(Information Opens)

Module VaultIntentError.
(* chain/vault/served.rs:48-134 VaultIntentError *)
Inductive t :=
| InvalidBase64
| Malformed (reason : string)
| UnsupportedVersion (version : Z)
| OpenRequiresVersionZero
| OpenRequiresLookupTable
| OpenRequiresStaticAccount (account : key)
| OpenTransactionTooLarge (actual maximum : nat)
| MissingLookupTable (table : key)
| LookupIndex (table : key) (index : Z)
| FeePayer (expected found : key)
| InstructionCount (expected found : nat)
| Program (index : nat) (expected found : key)
| AccountCount (index expected found : nat)
| Account (index position : nat) (expected : key) (expected_signer expected_writable : bool)
    (found : key) (found_signer found_writable : bool)
| Data (index offset : nat)
| Privilege (account : key) (expected_writable found_writable : bool)
| SignerNotRequired (signer : key)
| ParticipantSigner (expected found : key)
| UnexpectedSigner (signer : key)
| UnexpectedAccount (account : key)
| ComputeUnitLimit (limit max : Z)
| ComputeUnitPrice (price max : Z)
| ComputeBudget (index : nat)
| QuoteSignature (reason : string)
| OrderId
| Route (reason : string)
| Terms (reason : string)
| PriceSection (leg : string)
| Setup (reason : string)
| Intent (error : VaultChainError.t).
End VaultIntentError.
Abbreviation ires A := (res VaultIntentError.t A) (only parsing).

(* chain/vault/served.rs:34-34 SIGNATURE_LEN *)
Definition SIGNATURE_LEN : nat := 64.

(* chain/vault/served.rs:840-844 Lookup *)
Record Lookup := { l_table : key; l_writable : bytes; l_readonly : bytes }.

(* chain/vault/served.rs:846-850 CompiledInstruction *)
Record CompiledInstruction := { ci_program : Z; ci_accounts : bytes; ci_data : bytes }.

(* chain/vault/served.rs:852-862 CompiledMessage *)
Record CompiledMessage := {
  signatures_start : nat;
  message_start : nat;
  required_signers : nat;
  readonly_signed : nat;
  readonly_unsigned : nat;
  static_keys : list key;
  instructions : list CompiledInstruction;
  lookups : list Lookup;
  is_version_zero : bool;
}.

(* chain/vault/served.rs:864-867 Reader *)
Record Reader := { r_bytes : bytes; r_pos : nat }.

(** A computation over the cursor. *)
Definition M (A : Type) : Type := Reader -> ires (A * Reader).

Definition ret {A} (a : A) : M A := fun r => Ok (a, r).
Definition throw {A} (e : VaultIntentError.t) : M A := fun _ => Err e.
Definition bind {A B} (m : M A) (k : A -> M B) : M B := fun r =>
  match m r with Ok (a, r) => k a r | Err e => Err e | Panic => Panic end.
Definition get_pos : M nat := fun r => Ok (r_pos r, r).

Declare Scope reader_scope.
Delimit Scope reader_scope with reader.
Notation "x <- m ; k" := (bind m (fun x => k))
  (at level 20, m at level 100, k at level 200, only parsing) : reader_scope.
Open Scope reader_scope.

Module ReaderOps.
(** [checked_add] overflows only past the end of any slice. *)
(* chain/vault/served.rs:870-879 Reader::take *)
Definition take (len : nat) : M bytes := fun r =>
  let end_ := (r_pos r + len)%nat in
  if (end_ <=? length (r_bytes r))%nat then
    slice ← slice_p (r_bytes r) (r_pos r) end_;
    Ok (slice, {| r_bytes := r_bytes r; r_pos := end_ |})
  else Err (VaultIntentError.Malformed "truncated transaction").

(* chain/vault/served.rs:881-883 Reader::byte *)
Definition byte : M Z :=
  slice <- take 1; fun r => b ← index_p slice 0; Ok (b, r).

(** The loop over the remaining [shifts]. *)
Fixpoint compact_from (shifts : list Z) (value : Z) : M nat :=
  match shifts with
  | [] => throw (VaultIntentError.Malformed "length prefix too long")
  | shift :: shifts =>
      byte <- byte;
      let value := Z.lor value (Z.shiftl (Z.land byte 127) shift) in
      if Z.land byte 128 =? 0 then ret (Z.to_nat value) else compact_from shifts value
  end.

(* chain/vault/served.rs:885-895 Reader::compact *)
Definition compact : M nat := compact_from [0; 7; 14] 0.

(* chain/vault/served.rs:897-901 Reader::key *)
Definition key : M key := take 32.

(* chain/vault/served.rs:903-906 Reader::vec *)
Definition vec : M bytes := len <- compact; take len.

(** [(0..n).map(|_| m).collect::<Result<Vec<_>, _>>()], and the loop of pushes. *)
Fixpoint times {A} (n : nat) (m : M A) : M (list A) :=
  match n with
  | O => ret []
  | S n => x <- m; xs <- times n m; ret (x :: xs)
  end.
End ReaderOps.

Import ReaderOps.

(** The version byte, if there is one. *)
(* chain/vault/served.rs:919-930 CompiledMessage::decode (version) *)
Definition version : M bool := fun r =>
  match r_bytes r !! r_pos r with
  | Some b =>
      if negb (Z.land b 128 =? 0) then
        (b <- byte;
         let version := Z.land b 127 in
         if negb (version =? 0) then throw (VaultIntentError.UnsupportedVersion version)
         else ret true) r
      else Ok (false, r)
  | None => Ok (false, r)
  end.

(* chain/vault/served.rs:948-954 CompiledMessage::decode (instruction) *)
Definition instruction : M CompiledInstruction :=
  program <- byte; accounts <- vec; data <- vec;
  ret {| ci_program := program; ci_accounts := accounts; ci_data := data |}.

(* chain/vault/served.rs:959-963 CompiledMessage::decode (lookup) *)
Definition lookup : M Lookup :=
  table <- key; writable <- vec; readonly <- vec;
  ret {| l_table := table; l_writable := writable; l_readonly := readonly |}.

(* chain/vault/served.rs:938-944 CompiledMessage::decode (header) *)
Definition bad_header (signatures required readonly_signed readonly_unsigned keys : nat) : bool :=
  negb (signatures =? required)%nat || (required <? readonly_signed)%nat ||
  (required =? readonly_signed)%nat || (keys <? required + readonly_unsigned)%nat.

(* chain/vault/served.rs:910-965 CompiledMessage::decode *)
Definition read_message : M CompiledMessage :=
  signatures <- compact;
  signatures_start <- get_pos;
  _ <- take (signatures * SIGNATURE_LEN);
  message_start <- get_pos;
  versioned <- version;
  required <- byte;
  readonly_signed <- byte;
  readonly_unsigned <- byte;
  key_count <- compact;
  static_keys <- times key_count key;
  if bad_header signatures (Z.to_nat required) (Z.to_nat readonly_signed)
       (Z.to_nat readonly_unsigned) (length static_keys)
  then throw (VaultIntentError.Malformed "invalid message header")
  else
    _ <- take 32;
    instruction_count <- compact;
    instructions <- times instruction_count instruction;
    lookups <- (if versioned : bool then n <- compact; times n lookup else ret []);
    ret {| signatures_start := signatures_start; message_start := message_start;
           required_signers := Z.to_nat required; readonly_signed := Z.to_nat readonly_signed;
           readonly_unsigned := Z.to_nat readonly_unsigned; static_keys := static_keys;
           instructions := instructions; lookups := lookups; is_version_zero := versioned |}.

(* chain/vault/served.rs:909-981 CompiledMessage::decode *)
Definition decode (transaction : bytes) : ires CompiledMessage :=
  match read_message {| r_bytes := transaction; r_pos := 0 |} with
  | Ok (m, r) =>
      if negb (r_pos r =? length transaction)%nat
      then Err (VaultIntentError.Malformed "trailing bytes") else Ok m
  | Err e => Err e
  | Panic => Panic
  end.

(** ** The grammar *)

(** [c] is an accepted encoding of the length [n]: up to three bytes of seven bits. *)
Definition more (b : Z) : bool := negb (Z.land b 128 =? 0).
(* ===== verification/Swap.v ===== *)
(** * Vault swaps ([src/chain/vault/trading.rs], swaps; the hop decoder of [served.rs])

    A swap is a chain of calls into swap venues, from the input leg through transit
    accounts to the output leg.  [swap] validates a plan and encodes it; [served_hops]
    reads the hops back out of a served instruction. *)

From Stdlib Require Import ZArith Lia String.
From stdpp Require Import base list sets strings.
From S2P Require Import Prelude Terms Quote Chain Account Price Vault Wire.

Open Scope Z_scope.

(* chain/vault/trading.rs:16-24 swap limits *)
Definition MAX_VAULT_SWAP_ROUTE_ACCOUNTS : nat := 64.
Definition MAX_VAULT_SWAP_PATH_ACCOUNTS : nat := 128.
Definition MAX_VAULT_SWAP_ROUTE_DATA : nat := 1024.
Definition MAX_VAULT_SWAP_HOPS : nat := 4.
Definition NO_AMOUNT_OFFSET : Z := 65535.

(* chain/vault/trading.rs:215-221 VaultSwapAmountOffset *)
Record VaultSwapAmountOffset := { ao_offset : Z; ao_num : Z; ao_den : Z }.

(* chain/vault/trading.rs:201-213 VaultSwapHop *)
Record VaultSwapHop := {
  h_program : key;
  h_source : key;
  h_destination : key;
  h_accounts : list AccountMeta;
  h_data : bytes;
  h_amount_offset : option VaultSwapAmountOffset;
}.

(* chain/vault/trading.rs:223-235 VaultSwapPlan *)
Record VaultSwapPlan := {
  p_price_section : list AccountMeta;
  p_amount_in : Z;
  p_minimum_out : Z;
  p_valid_until : Z;
  p_hops : list VaultSwapHop;
}.

(* chain/vault/trading.rs:259-264 VaultStagingAsset *)
Record VaultStagingAsset := { sa_mint : key; sa_token_program : key }.

Module VaultSwapKind.
(* chain/vault/trading.rs:237-257 VaultSwapKind *)
Inductive t :=
| Rebalance (second_to_main : bool)
| Recovery
| Closing
| RecoveryStage (asset : VaultStagingAsset) (generation : Z) (main_price_section : list AccountMeta)
| Staging (step : VaultStagingStep.t) (leg : VaultLeg.t) (asset : VaultStagingAsset) (generation : Z).

(* chain/vault/trading.rs:274-279 VaultSwapKind::fixed_accounts *)
Definition fixed_accounts (k : t) : nat :=
  match k with
  | Rebalance _ | Staging _ _ _ _ | RecoveryStage _ _ _ => 14
  | Recovery | Closing => 11
  end.

(* chain/vault/trading.rs:281-288 VaultSwapKind::header_len *)
Definition header_len (k : t) : nat :=
  match k with
  | Rebalance _ => 27
  | Recovery | Closing => 26
  | Staging _ _ _ _ | RecoveryStage _ _ _ => 36
  end.
End VaultSwapKind.

Module Swapping.
Section swapping.
Context `{P : Pda}.
Abbreviation ata := derive_associated_token_address (only parsing).
Module ServedSample.
Import Sample.
Definition payer : key := key_of 5.
Definition program : key := key_of 8.
Definition order : key := key_of 4.
Definition tables : list LookupTable := [{| table_key := key_of 9; addresses := [key_of 1; key_of 2] |}].
Definition quote_data : bytes := ED25519_HEADER ++ key_of 6 ++ pad 64 (key_of 6 ++ order) ++ order.
Definition bounds : ComputeBudgetBounds :=
  {| max_unit_limit := 300000; max_unit_price_micro_lamports := 100 |}.
Definition expected : list Instruction :=
  [budget_instruction SET_COMPUTE_UNIT_LIMIT (to_le_bytes 4 250000);
   budget_instruction SET_COMPUTE_UNIT_PRICE (to_le_bytes 8 90);
   {| program_id := ED25519_PROGRAM_ID; accounts := []; data := quote_data |};
   {| program_id := program; data := [7];
      accounts := [{| pubkey := payer; is_signer := true; is_writable := false |};
                   {| pubkey := key_of 2; is_signer := false; is_writable := true |}] |}].
Definition message : CompiledMessage :=
  {| signatures_start := 1; message_start := 65; required_signers := 1; readonly_signed := 0;
     readonly_unsigned := 3;
     static_keys := [payer; COMPUTE_BUDGET_PROGRAM_ID; ED25519_PROGRAM_ID; program];
     instructions :=
       [{| ci_program := 1; ci_accounts := []; ci_data := 2 :: to_le_bytes 4 250000 |};
        {| ci_program := 1; ci_accounts := []; ci_data := 3 :: to_le_bytes 8 90 |};
        {| ci_program := 2; ci_accounts := []; ci_data := quote_data |};
        {| ci_program := 3; ci_accounts := [0; 4]; ci_data := [7] |}];
     lookups := [{| l_table := key_of 9; l_writable := [1]; l_readonly := [] |}];
     is_version_zero := true |}.
Definition wire : bytes := Wire.encode message (replicate 64 0) (key_of 3).
(* chain/spreads.rs:143-241 build_cash_settle_ix_with_destinations *)
Definition build_cash_settle_ix_with_destinations (program_id settler : key) (position : PositionInfo)
  (market : MarketInfo) (destinations : CashSettleDestinations) : xres Instruction :=
  kind ← map_err ChainError.Spread (spread_type_try_from (chain_type position));
  _ ← reject_if (negb (Z.land (pi_flags position) (Z.lnot 7) =? 0) || negb (pi_flags2 position =? 0)
                 || negb (pi_flags3 position =? 0) || negb (bool_decide (pi_status position = OnChainStatus.Open))
                 || negb (mi_is_finalized market)
                 || negb (Bool.eqb (mi_is_put market) (bool_decide (kind = SpreadType.PutSpread))))
        ChainError.InvalidSettlementState;
  upper ← ok_or (OptionTerms.upper_strike (pi_terms position)) ChainError.InvalidAccountData;
  _ ← map_err ChainError.Spread (width (ChainTerms.strike (OptionTerms.to_chain (pi_terms position))) upper);
  _ ← validate_token_programs market;
  let market_pda := market_address program_id market in
  _ ← reject_if (negb (bool_decide (market_pda = pi_market_pda position))) (ChainError.Identity "position market");
  let position_pda := pda.position program_id (pi_order_id position) in
  _ ← reject_if (has_repeat [] (cash_settle_unique program_id position market destinations))
        (ChainError.Identity "distinct cash settlement accounts");
  vaults ← settled_vaults position market destinations;
  let tail := match vaults with
              | [] => []
              | _ => [new_readonly (mi_underlying_mint market) false; new_readonly (mi_quote_mint market) false] ++
                     map (fun vault => meta_new vault false) vaults
              end in
  Ok {| program_id := program_id; data := [10; 0];
        accounts := [meta_new settler true; meta_new position_pda false; meta_new market_pda false;
                     meta_new (quote_ata market position_pda) false; new_readonly SYSTEM_PROGRAM_ID false;
                     meta_new (csd_writer destinations) false; meta_new (csd_holder destinations) false;
                     new_readonly (mi_underlying_token_program_id market) false;
                     new_readonly (mi_quote_token_program_id market) false] ++ tail |}.

(* chain/spreads.rs:124-141 build_cash_settle_ix *)
Definition build_cash_settle_ix (program_id settler : key) (position : PositionInfo) (market : MarketInfo)
  : xres Instruction :=
  build_cash_settle_ix_with_destinations program_id settler position market
    {| csd_writer := quote_ata market (pi_writer position); csd_holder := quote_ata market (pi_holder position) |}.

(* chain/spreads.rs:243-263 cash_settle_sequence *)
Definition cash_settle_sequence (program_id settler : key) (position : PositionInfo) (market : MarketInfo)
  : xres (list Instruction) :=
  settle ← build_cash_settle_ix program_id settler position market;
  Ok (map (fun owner =>
             create_associated_token_account_idempotent_ix settler
               (ata owner (mi_quote_mint market) (mi_quote_token_program_id market)) owner
               (mi_quote_mint market) (mi_quote_token_program_id market))
        [pi_writer position; pi_holder position] ++ [settle]).

(** ** Settling a physical position *)

(** A mint with its token program. *)
Abbreviation token := (key * key)%type (only parsing).

(* chain/vault/settle.rs:168-175 Destinations *)
Record Destinations := { ds_collateral : token; ds_settlement : token; ds_writer : token; ds_holder : token }.
(* ===== verification/Confirm.v ===== *)
(** * Confirming transactions ([src/chain/confirmation.rs])

    A client subscribes to the signatures it submitted over one WebSocket and reads
    notifications until all are resolved, the stream ends or a deadline passes; what is
    still unresolved is read once over RPC.  The socket is the list of the events it will
    deliver; a list that runs out is the deadline.  Acknowledgements and notifications may
    arrive in any order: a notification whose subscription is not known yet is kept. *)

From Stdlib Require Import ZArith Lia String.
From stdpp Require Import base list gmap strings fin_maps.
From S2P Require Import Prelude Quote Chain Account Positions Rpc.

Open Scope Z_scope.

Module ConfirmationStatus.
(* chain/confirmation.rs:5-11 ConfirmationStatus *)
Inductive t := Confirmed | Failed (error : string) | Pending.
#[global] Instance t_eq_dec : EqDecision t.
Proof. solve_decision. Defined.
End ConfirmationStatus.
Abbreviation status := ConfirmationStatus.t (only parsing).

(** serde_json's [Value]; a number that is no integer is [Float]. *)
Inductive Json :=
| JNull | JBool (b : bool) | JInt (z : Z) | JFloat (text : string) | JString (s : string)
| JArray (l : list Json) | JObject (fields : list (string * Json)).

(** [Value::get] with a key, indexing with a key, and [Value::as_u64]. *)
Fixpoint field (fields : list (string * Json)) (k : string) : option Json :=
  match fields with
  | [] => None
  | (k', v) :: fields => if String.eqb k' k then Some v else field fields k
  end.
Definition json_get (v : Json) (k : string) : option Json :=
  match v with JObject fields => field fields k | _ => None end.
Definition json_index (v : Json) (k : string) : Json := match json_get v k with Some v => v | None => JNull end.
Definition as_u64 (v : Json) : option Z :=
  match v with JInt z => if (0 <=? z) && (z <? 2 ^ 64) then Some z else None | _ => None end.

(** What the socket delivers: text with the JSON it parses to, or the text of the parse
    error; a ping with the outcome of the pong; a close; another message; an error; the
    end of the stream. *)
Inductive SocketEvent :=
| Text (parsed : string + Json)
| Ping (pong : option string)
| Close
| Other
| SocketError (text : string)
| EndOfStream.

Record Tracking := {
  results : list status;
  subscriptions : gmap Z nat;
  early : gmap Z status;
}.

(** Go on with the loop, or leave it: [break] or an error. *)
Inductive Step := Continue (t : Tracking) | Leave (r : xres unit) (t : Tracking).

Section confirm.
Context (error_text : Json -> string).

Definition pending (s : status) : bool := bool_decide (s = ConfirmationStatus.Pending).
(** [results.iter().all(|status| *status != Pending)]. *)
Definition all_resolved (t : Tracking) : bool := forallb (fun s => negb (pending s)) (results t).

(* chain/confirmation.rs:111-119 ChainClient::subscribe_signatures (acknowledgement) *)
Definition acknowledge (n : nat) (t : Tracking) (id subscription : Z) : xres Tracking :=
  let index := Z.to_nat id in
  _ ← reject_if (n <=? index)%nat ChainError.InvalidAccountData;
  match early t !! subscription with
  | Some s => Ok {| results := <[index := s]> (results t); subscriptions := subscriptions t;
                    early := delete subscription (early t) |}
  | None => Ok {| results := results t; subscriptions := <[subscription := index]> (subscriptions t);
                  early := early t |}
  end.

Definition status_of (error : Json) : status :=
  match error with
  | JNull => ConfirmationStatus.Confirmed
  | _ => ConfirmationStatus.Failed (error_text error)
  end.

(* chain/confirmation.rs:121-139 ChainClient::subscribe_signatures (notification) *)
Definition notify (n : nat) (t : Tracking) (value : Json) : xres Tracking :=
  let params := json_index value "params" in
  subscription ← ok_or (as_u64 (json_index params "subscription")) ChainError.InvalidAccountData;
  error ← ok_or (json_get (json_index (json_index params "result") "value") "err") ChainError.InvalidAccountData;
  let s := status_of error in
  match subscriptions t !! subscription with
  | Some index =>
      Ok {| results := <[index := s]> (results t); subscriptions := delete subscription (subscriptions t);
            early := early t |}
  | None =>
      _ ← reject_if (n <=? size (early t))%nat ChainError.InvalidAccountData;
      Ok {| results := results t; subscriptions := subscriptions t; early := <[subscription := s]> (early t) |}
  end.

Definition is_notification (value : Json) : bool :=
  match json_index value "method" with
  | JString m => bool_decide (m = "signatureNotification"%string)
  | _ => false
  end.

(* chain/confirmation.rs:106-146 ChainClient::subscribe_signatures (message) *)
Definition handle (n : nat) (t : Tracking) (value : Json) : Step :=
  match json_get value "error" with
  | Some _ => Leave (Ok tt) t
  | None =>
      let handled :=
        match as_u64 (json_index value "id"), as_u64 (json_index value "result") with
        | Some id, Some subscription => acknowledge n t id subscription
        | _, _ => if is_notification value then notify n t value else Ok t
        end in
      match handled with
      | Ok t => if all_resolved t then Leave (Ok tt) t else Continue t
      | Err e => Leave (Err e) t
      | Panic => Leave Panic t
      end
  end.

(* chain/confirmation.rs:94-105 ChainClient::subscribe_signatures (event) *)
Definition on_event (n : nat) (t : Tracking) (e : SocketEvent) : Step :=
  match e with
  | Text (inr value) => handle n t value
  | Text (inl text) | SocketError text => Leave (Err (ChainError.Confirmation text)) t
  | Ping None => Continue t
  | Ping (Some text) => Leave (Err (ChainError.Confirmation text)) t
  | Close | EndOfStream => Leave (Ok tt) t
  | Other => Continue t
  end.

(** The loop; [None] while it waits for more. *)
Fixpoint listen (n : nat) (t : Tracking) (events : list SocketEvent) : option (xres unit) * Tracking :=
  match events with
  | [] => (None, t)
  | e :: events =>
      match on_event n t e with Continue t => listen n t events | Leave r t => (Some r, t) end
  end.

(** [connected] is the error of the connection, [sends] those of the subscriptions. *)
(* chain/confirmation.rs:75-149 ChainClient::subscribe_signatures *)
Definition subscribe_signatures (n : nat) (connected : option string) (sends : list (option string))
  (events : list SocketEvent) (rs : list status) : option (xres unit) * list status :=
  match connected with
  | Some text => (Some (Err (ChainError.Confirmation text)), rs)
  | None =>
      match list_find (fun o : option string => is_Some o) (take n sends) with
      | Some (_, Some text) => (Some (Err (ChainError.Confirmation text)), rs)
      | _ =>
          let '(r, t) := listen n {| results := rs; subscriptions := ∅; early := ∅ |} events in
          (r, results t)
      end
  end.

Context `{N : Cluster}.

(* chain/confirmation.rs:29-37 ChainClient::signature_statuses (status) *)
Definition reported (s : option (bool * option string)) : status :=
  match s with
  | Some (true, Some error) => ConfirmationStatus.Failed error
  | Some (true, None) => ConfirmationStatus.Confirmed
  | _ => ConfirmationStatus.Pending
  end.

(* chain/confirmation.rs:13-40 ChainClient::signature_statuses *)
Definition signature_statuses (signatures : list bytes) : rpc (list status) :=
  pages ← rpc_map (fun chunk =>
    statuses ← call (fun n => get_signature_statuses_with_history n chunk);
    _ ← lift (reject_if (negb (length statuses =? length chunk)%nat) ChainError.InvalidAccountData);
    mret (map reported statuses)) (chunks 256 signatures);
  mret (concat pages).

(** The indices of the statuses that are still pending. *)
Definition unresolved (rs : list status) : list nat :=
  map fst (List.filter (fun '(_, s) => pending s) (zip (seq 0 (length rs)) rs)).

Definition write_back (rs : list status) (updates : list (nat * status)) : list status :=
  foldl (fun rs '(i, s) => <[i := s]> rs) rs updates.

(* chain/confirmation.rs:42-73 ChainClient::confirm_signatures *)
Definition confirm_signatures (signatures : list bytes) (connected : option string) (sends : list (option string))
  (events : list SocketEvent) : rpc (list status) :=
  let start := replicate (length signatures) ConfirmationStatus.Pending in
  match signatures with
  | [] => mret start
  | _ =>
      let rs := (subscribe_signatures (length signatures) connected sends events start).2 in
      let open := unresolved rs in
      statuses ← signature_statuses (omap (fun i => signatures !! i) open);
      mret (write_back rs (zip open statuses))
  end.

(Information Closes)

When the word "more" occurs in a line above, list that line.

Task output =>
Definition more (b : Z) : bool := negb (Z.land b 128 =? 0).
(** The loop; [None] while it waits for more. *)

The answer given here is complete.